この記事の連載
蔦夜書店~怪異な夜~【前篇】
怪異な夜【後篇】

とある夏の深夜、閉店後の「代官山 蔦屋書店」で秘密めいたイベントが開催されました。その名も「蔦夜書店 ~怪異な夜~」。
オカルトコレクター・田中俊行さんをはじめ、怪談師として活躍するチビルマさん、はおまりこさん、深津さくらさん、夜馬裕さんという豪華メンバーが夜通し怖い話を繰り広げるという、世にも奇妙な企画です。ちゃっかり潜入したCREA怪談部(仮)が、その全容をレポートします。
縁起でもない文章に囲まれた会場で

週末のにぎわいもウソのように静まり返った、真夜中。「蔦夜書店」の扉が音もなく開きました。吸い込まれるように入っていくのは、抽選で選ばれた約70人の怪談ファン。24時開店の翌6時閉店というド深夜のイベントにも関わらず、参加者は女性が多めな印象です。
会場は、旧山手通りに面した3号館2階「SHARE LOUNGE(シェアラウンジ)」のイベントスペース。ステージまわりには、黒の短冊が無数に貼りめぐらされています。見るとそれは、5人の出演者の著書から抜粋したらしい、禍々しいフレーズばかり。

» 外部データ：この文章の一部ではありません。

(* ===== verification/SignProps.v ===== *)
(** * tx-builder: signatures are strict DER, decode to what was signed, and verify *)

From S2P Require Import Prelude Bytes Tx TxProps.

(** ** Strict DER, as BIP-66 defines it (without the hash type byte) *)

Definition at_ (b : bytes) (i : nat) : Z := default 0 (b !! i).
Definition high_bit (x : Z) : bool := 128 <=? x.

(** An INTEGER body: not empty, not negative, no zero byte that is not needed *)
Definition strict_int (b : bytes) : bool :=
  match b with
  | [] => false
  | [x] => negb (high_bit x)
  | x :: y :: _ => negb (high_bit x) && negb ((x =? 0) && negb (high_bit y))
  end.

Definition strict_der (b : bytes) : bool :=
  let lenR := Z.to_nat (at_ b 3) in
  let lenS := Z.to_nat (at_ b (5 + lenR)) in
  (8 <=? blen b) && (blen b <=? 72)
  && (at_ b 0 =? 0x30) && (at_ b 1 =? blen b - 2)
  && (at_ b 2 =? 0x02) && (5 + lenR <? length b)%nat
  && (lenR + lenS + 6 =? length b)%nat
  && strict_int (take lenR (drop 4 b))
  && (at_ b (4 + lenR) =? 0x02)
  && strict_int (take lenS (drop (6 + lenR) b)).

(** The 32-byte big-endian form of the compact encoding *)
Definition be32 (n : Z) : bytes := reverse (le_bytes 32 n).

(** ** Big-endian bytes *)

Lemma le_bytes_0 n : le_bytes n 0 = replicate n 0.
Proof. induction n as [|n IH]; [done|]. cbn [le_bytes replicate]. by rewrite Z.div_0_l, IH. Qed.

Definition be_len (n : Z) : nat := Z.to_nat (Z.log2 n / 8) + 1.

Lemma be_len_bounds n :
  1 ≤ n → 256 ^ Z.of_nat (be_len n - 1) ≤ n < 256 ^ Z.of_nat (be_len n).
Proof.
  intros Hn. unfold be_len. pose proof (Z.log2_nonneg n) as H0.
  assert (0 ≤ Z.log2 n / 8) by (apply Z.div_pos; lia).
  replace (Z.of_nat (Z.to_nat (Z.log2 n / 8) + 1 - 1)) with (Z.log2 n / 8) by lia.
  replace (Z.of_nat (Z.to_nat (Z.log2 n / 8) + 1)) with (Z.log2 n / 8 + 1) by lia.
  change 256 with (2 ^ 8). rewrite <- !Z.pow_mul_r by lia.
  destruct (Z.log2_spec n) as [L1 L2]; [lia|]. pose proof (Z.div_mod (Z.log2 n) 8).
  pose proof (Z.mod_pos_bound (Z.log2 n) 8). split.
  - etransitivity; [|exact L1]. apply Z.pow_le_mono_r; lia.
  - eapply Z.lt_le_trans; [exact L2|]. apply Z.pow_le_mono_r; lia.
Qed.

参加者は、シェアラウンジで提供される各種ドリンクを自由楽しみつつ、座り心地の良いチェアやソファ席でくつろぎながら怪談を楽しめるとのこと。こんなにおしゃれでラグジュアリーな怪談イベント、いまだかつてあったでしょうか。


24時。いよいよイベントの始まりです。まずは、黒衣に身を包んだ同店の企画担当・稲中淳弥さんが“開店のご挨拶”。その横に不気味な女性がずっと立っていたのですが、何の説明もなく……。会場のザワつきが止まらない、不穏な幕開けとなりました。